Long-term Effects of Hysterectomy

A Focus on the Aging Patient

Catharina Forsgren; Daniel Altman

Disclosures

Aging Health. 2013;9(2):179-187. 

In This Article

Fistula Disease

Pelvic organ fistula disease is a distressing illness that is complicated to treat and often requires repeat surgical interventions.[58,90] Due to advances in modern obstetrical care, fistula disease as a complication of childbirth is rare in industrialized countries, but remains a major problem in developing countries.[91] Instead, pelvic surgery, and hysterectomy in particular, are widely considered major causes of genital fistula disease.[90] The main types of fistulas are: urogenital fistula, intestinogenital fistula, urointestinal fistula, anorectal fistula and nonspecified pelvic organ fistula. The incidence of fistulas after hysterectomy on benign indication has been estimated to be less than 1%.[92]

In a nationwide cohort study from Sweden using prospectively collected data in national health registers of all hysterectomies performed on benign indications between 1973 and 2003,[34] the rate of fistula surgery was four-times higher among women having had a hysterectomy compared with women with an intact uterus.
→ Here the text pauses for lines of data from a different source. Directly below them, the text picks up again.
(** The datagram built by [answer], decoded and parsed back. *)
Lemma response_bytes_round_trip
    (ucd : UnicodeData) (headers : dict) (via from to call_id contact : str)
    (server_ip : str) (server_rtp_port : Z) (data : bytes) :
  dict_get (py "via") headers = Some via ->
  dict_get (py "from") headers = Some from ->
  dict_get (py "to") headers = Some to ->
  dict_get (py "call-id") headers = Some call_id ->
  dict_get (py "cseq") headers = Some (py "1 INVITE") ->
  dict_get (py "contact") headers = Some contact ->
  header_value via -> header_value from -> header_value to ->
  header_value call_id -> header_value contact ->
  forallb is_ascii server_ip = true ->
  response_bytes headers server_ip server_rtp_port = Ok data ->
  exists method parsed rest body body_bytes,
    parse_datagram ucd data = Ok (method, parsed, rest)
    /\ dict_get (py "via") parsed = Some via
    /\ dict_get (py "from") parsed = Some from
    /\ dict_get (py "to") parsed = Some to
    /\ dict_get (py "call-id") parsed = Some call_id
    /\ dict_get (py "cseq") parsed = Some (py "1 INVITE")
    /\ dict_get (py "contact") parsed = Some contact
    /\ answer_body server_ip server_rtp_port = Ok body
    /\ encode body = Ok body_bytes
    /\ dict_get (py "content-length") parsed = Some (str_of_int (len body_bytes)).
Proof.
  intros Hvia Hfrom Hto Hcall Hcseq Hcontact
         [Sv Lv] [Sf Lf] [St Lt] [Sc Lc] [Sk Lk] Hip Hresp.
  unfold response_bytes, answer_body, format_int in *.
  destruct (10 ^ int_max_str_digits <=? Z.abs server_rtp_port);
    [discriminate Hresp|].
  cbn [rbind] in *.
  set (body := join _CRLF (body_lines server_ip (str_of_int server_rtp_port)))
    in *.
  unfold response_headers, dict_getitem in Hresp.
  rewrite Hvia, Hfrom, Hto, Hcall, Hcseq, Hcontact in Hresp.
  cbn [rbind] in Hresp. apply decode_encode in Hresp.
  assert (Hbody : forallb is_ascii body = true)
    by (apply body_ascii; [assumption | apply str_of_int_ascii]).
  eexists. eexists. eexists. exists body, body.
  split.
  { unfold parse_datagram. rewrite Hresp. cbn [rbind].
    unfold response_str, response_lines.
    apply (_parse_sip_formatted ucd _ (py "SIP/2.0") [py "200"; py "OK"]).
    - reflexivity.
    - reflexivity.
    - repeat constructor; cbn [fst snd];
        try assumption; try reflexivity;
        try apply str_of_int_stripped;
        try (vm_compute; intuition discriminate).
    - repeat constructor; cbn [fst snd];
        try assumption; try reflexivity; apply str_of_int_no_linebreak. }
  repeat split; try reflexivity.
  now apply encode_ascii.
Qed.

(** Where the round trip holds in full: let the header values be as
    [_parse_sip] yields them (trimmed, no line boundary) and the local
    address be ASCII.  Then the datagram a successful [answer] hands to
    the transport decodes and parses to a mapping that holds [via],
    [from], [to], [call-id], [cseq] ([1 INVITE]) and [contact]
    unchanged, and whose [content-length] is the byte length of the
    encoded body in decimal. *)
Theorem answer_response_round_trip
    (ucd : UnicodeData) (self self' : SIPDatagramProtocol) (t : Transport)
    (headers : dict) (via from to call_id contact : str)
    (caller_ip : str) (caller_sip_port : Z)
    (server_ip : str) (server_rtp_port : Z) :
  dict_get (py "via") headers = Some via ->
  dict_get (py "from") headers = Some from ->
  dict_get (py "to") headers = Some to ->
  dict_get (py "call-id") headers = Some call_id ->
  dict_get (py "cseq") headers = Some (py "1 INVITE") ->
  dict_get (py "contact") headers = Some contact ->
  header_value via -> header_value from -> header_value to ->
  header_value call_id -> header_value contact ->
  forallb is_ascii server_ip = true ->
  transport self = Some t ->
  answer self headers caller_ip caller_sip_port server_ip server_rtp_port
  = (Ok tt, self') ->
  exists data method parsed rest body body_bytes,
    transport self'
    = Some {| sent := sent t ++ [(data, (caller_ip, caller_sip_port))] |}
    /\ parse_datagram ucd data = Ok (method, parsed, rest)
    /\ dict_get (py "via") parsed = Some via
    /\ dict_get (py "from") parsed = Some from
    /\ dict_get (py "to") parsed = Some to
    /\ dict_get (py "call-id") parsed = Some call_id
    /\ dict_get (py "cseq") parsed = Some (py "1 INVITE")
    /\ dict_get (py "contact") parsed = Some contact
    /\ answer_body server_ip server_rtp_port = Ok body
    /\ encode body = Ok body_bytes
    /\ dict_get (py "content-length") parsed = Some (str_of_int (len body_bytes)).
Proof.
  intros Hvia Hfrom Hto Hcall Hcseq Hcontact Vv Vf Vt Vc Vk Hip Ht Hans.
  unfold answer in Hans. rewrite Ht in Hans.
  destruct (response_bytes headers server_ip server_rtp_port)
    as [data|e] eqn:Hresp; [|discriminate Hans].
  apply pair_equal_spec in Hans as [_ <-].
  destruct (response_bytes_round_trip ucd headers via from to call_id contact
              server_ip server_rtp_port data)
    as (method & parsed & rest & body & body_bytes & Hround);
    try assumption.
  exists data, method, parsed, rest, body, body_bytes.
  split; [reflexivity | exact Hround].
Qed.

Lemma answer_round_trip_witness :
  exists data method parsed rest body body_bytes,
    transport answered_protocol
    = Some {| sent := [] ++ [(data, (py "192.0.2.20", 5060))] |}
    /\ parse_datagram ascii_tables data = Ok (method, parsed, rest)
    /\ dict_get (py "via") parsed = Some (py "SIP/2.0/UDP 192.0.2.20:5060")
    /\ dict_get (py "from") parsed = Some (py "<sip:caller@192.0.2.20>;tag=1")
    /\ dict_get (py "to") parsed = Some (py "<sip:192.0.2.10:5060>;tag=abc")
    /\ dict_get (py "call-id") parsed = Some (py "a84b4c76e66710")
    /\ dict_get (py "cseq") parsed = Some (py "1 INVITE")
    /\ dict_get (py "contact") parsed = Some (py "<sip:caller@192.0.2.20:5060>")
    /\ answer_body (py "192.0.2.10") 5004 = Ok body
    /\ encode body = Ok body_bytes
    /\ dict_get (py "content-length") parsed = Some (str_of_int (len body_bytes)).
Proof.
  apply (answer_response_round_trip ascii_tables
           bound_protocol answered_protocol {| sent := [] |} headers_example
           (py "SIP/2.0/UDP 192.0.2.20:5060")
           (py "<sip:caller@192.0.2.20>;tag=1")
           (py "<sip:192.0.2.10:5060>;tag=abc")
           (py "a84b4c76e66710")
           (py "<sip:caller@192.0.2.20:5060>")
           (py "192.0.2.20") 5060 (py "192.0.2.10") 5004);
    try reflexivity; split; reflexivity.
Defined.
The highest overall fistula rates were observed among older women, which can be attributed to peri- and postmenopausal estrogen deficiency resulting in degenerative changes of the vaginal tissues, which in turn may affect tissue susceptibility to infectious and/or inflammatory processes. Older women may also have a higher incidence of comorbidity associated with poor tissue healing and susceptibility to infections.

In a US hospital-based case series by Hjern et al., 80% of women treated for diverticular fistula disease to the female genital tract were found to be hysterectomized.[93] The notion that hysterectomy increases the risk of pelvic organ fistula disease in women with diverticular disease, and diverticulitis in particular, has also been confirmed in a population-based cohort study from Sweden.[94] The rate of fistula disease was 51.7 compared with 22.0 per 100,000 person-years in hysterectomized women with and without diverticulitis, respectively. A prior hysterectomy may precipitate the formation of enterovaginal fistulas in women with diverticulitis, as the inflammation will be close to the vagina without a protecting uterus in place. These findings are particularly important in elderly women since diverticular disease becomes more common with age. Although it seems biologically plausible that the same holds true for inflammatory bowel disease, the association has not been explored.